(Stored items)
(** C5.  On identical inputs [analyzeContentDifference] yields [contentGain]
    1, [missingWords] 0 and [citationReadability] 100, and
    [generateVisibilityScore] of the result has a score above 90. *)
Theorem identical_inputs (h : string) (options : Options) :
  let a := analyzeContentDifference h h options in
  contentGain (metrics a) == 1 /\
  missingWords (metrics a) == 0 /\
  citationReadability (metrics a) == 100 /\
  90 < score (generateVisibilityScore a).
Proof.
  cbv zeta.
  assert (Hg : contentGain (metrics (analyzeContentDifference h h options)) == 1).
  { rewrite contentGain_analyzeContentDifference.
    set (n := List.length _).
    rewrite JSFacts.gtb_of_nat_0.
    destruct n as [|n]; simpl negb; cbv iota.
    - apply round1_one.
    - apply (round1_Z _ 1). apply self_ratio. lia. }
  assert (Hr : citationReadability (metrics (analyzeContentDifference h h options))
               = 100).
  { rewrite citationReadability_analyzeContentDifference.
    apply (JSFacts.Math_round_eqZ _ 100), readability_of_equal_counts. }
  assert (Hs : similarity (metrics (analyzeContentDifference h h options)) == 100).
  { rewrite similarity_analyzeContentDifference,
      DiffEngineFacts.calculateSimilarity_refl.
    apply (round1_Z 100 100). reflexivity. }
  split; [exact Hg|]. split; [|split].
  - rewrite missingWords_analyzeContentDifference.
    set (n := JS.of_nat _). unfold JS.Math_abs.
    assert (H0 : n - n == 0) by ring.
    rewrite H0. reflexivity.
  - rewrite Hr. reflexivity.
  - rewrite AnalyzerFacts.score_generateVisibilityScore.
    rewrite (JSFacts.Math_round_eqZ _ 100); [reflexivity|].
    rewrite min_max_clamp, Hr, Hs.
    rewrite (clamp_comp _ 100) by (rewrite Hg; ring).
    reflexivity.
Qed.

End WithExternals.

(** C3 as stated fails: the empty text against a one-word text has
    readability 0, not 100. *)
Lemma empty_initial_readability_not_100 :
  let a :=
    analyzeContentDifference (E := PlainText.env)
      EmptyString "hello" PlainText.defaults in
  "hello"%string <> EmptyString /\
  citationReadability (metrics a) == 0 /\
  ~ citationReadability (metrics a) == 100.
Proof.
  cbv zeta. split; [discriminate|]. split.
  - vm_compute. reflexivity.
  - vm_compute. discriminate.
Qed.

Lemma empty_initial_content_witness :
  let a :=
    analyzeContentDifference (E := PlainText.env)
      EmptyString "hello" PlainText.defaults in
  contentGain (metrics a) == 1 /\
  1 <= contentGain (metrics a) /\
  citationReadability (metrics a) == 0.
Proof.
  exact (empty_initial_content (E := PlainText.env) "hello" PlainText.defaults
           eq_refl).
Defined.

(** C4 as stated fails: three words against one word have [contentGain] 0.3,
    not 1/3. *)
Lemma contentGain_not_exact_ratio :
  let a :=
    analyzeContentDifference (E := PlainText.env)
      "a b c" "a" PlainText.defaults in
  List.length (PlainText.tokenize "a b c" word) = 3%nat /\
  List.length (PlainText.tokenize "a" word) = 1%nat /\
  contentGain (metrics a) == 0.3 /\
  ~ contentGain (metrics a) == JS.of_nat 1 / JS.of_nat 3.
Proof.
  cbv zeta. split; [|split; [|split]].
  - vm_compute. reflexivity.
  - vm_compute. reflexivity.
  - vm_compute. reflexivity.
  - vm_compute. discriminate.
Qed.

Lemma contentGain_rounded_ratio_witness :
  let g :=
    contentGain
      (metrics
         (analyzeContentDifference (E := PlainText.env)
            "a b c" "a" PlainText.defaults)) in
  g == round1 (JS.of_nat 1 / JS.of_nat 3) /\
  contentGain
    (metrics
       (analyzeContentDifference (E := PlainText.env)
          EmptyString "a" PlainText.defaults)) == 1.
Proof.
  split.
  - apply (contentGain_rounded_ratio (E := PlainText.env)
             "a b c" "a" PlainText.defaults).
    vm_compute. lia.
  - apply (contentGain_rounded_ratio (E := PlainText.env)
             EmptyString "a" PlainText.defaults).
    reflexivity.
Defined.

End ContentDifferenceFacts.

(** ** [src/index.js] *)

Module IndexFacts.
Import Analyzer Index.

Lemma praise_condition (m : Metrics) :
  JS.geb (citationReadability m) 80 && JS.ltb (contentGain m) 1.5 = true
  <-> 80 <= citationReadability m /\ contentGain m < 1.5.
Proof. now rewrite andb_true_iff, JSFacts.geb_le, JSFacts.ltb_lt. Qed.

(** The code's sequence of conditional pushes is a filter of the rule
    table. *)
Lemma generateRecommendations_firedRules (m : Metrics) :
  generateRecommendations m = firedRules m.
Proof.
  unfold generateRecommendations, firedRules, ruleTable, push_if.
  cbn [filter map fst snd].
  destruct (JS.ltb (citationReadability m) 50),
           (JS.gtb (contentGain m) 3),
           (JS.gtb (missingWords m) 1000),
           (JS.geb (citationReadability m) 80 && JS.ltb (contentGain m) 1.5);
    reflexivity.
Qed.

# Prompt
Give the lines again, exactly as they stand, from the beginning of the data through the line with "- rewrite Hr. reflexivity.".

# Answer section
(** C5.  On identical inputs [analyzeContentDifference] yields [contentGain]
    1, [missingWords] 0 and [citationReadability] 100, and
    [generateVisibilityScore] of the result has a score above 90. *)
Theorem identical_inputs (h : string) (options : Options) :
  let a := analyzeContentDifference h h options in
  contentGain (metrics a) == 1 /\
  missingWords (metrics a) == 0 /\
  citationReadability (metrics a) == 100 /\
  90 < score (generateVisibilityScore a).
Proof.
  cbv zeta.
  assert (Hg : contentGain (metrics (analyzeContentDifference h h options)) == 1).
  { rewrite contentGain_analyzeContentDifference.
    set (n := List.length _).
    rewrite JSFacts.gtb_of_nat_0.
    destruct n as [|n]; simpl negb; cbv iota.
    - apply round1_one.
    - apply (round1_Z _ 1). apply self_ratio. lia. }
  assert (Hr : citationReadability (metrics (analyzeContentDifference h h options))
               = 100).
  { rewrite citationReadability_analyzeContentDifference.
    apply (JSFacts.Math_round_eqZ _ 100), readability_of_equal_counts. }
  assert (Hs : similarity (metrics (analyzeContentDifference h h options)) == 100).
  { rewrite similarity_analyzeContentDifference,
      DiffEngineFacts.calculateSimilarity_refl.
    apply (round1_Z 100 100). reflexivity. }
  split; [exact Hg|]. split; [|split].
  - rewrite missingWords_analyzeContentDifference.
    set (n := JS.of_nat _). unfold JS.Math_abs.
    assert (H0 : n - n == 0) by ring.
    rewrite H0. reflexivity.
  - rewrite Hr. reflexivity.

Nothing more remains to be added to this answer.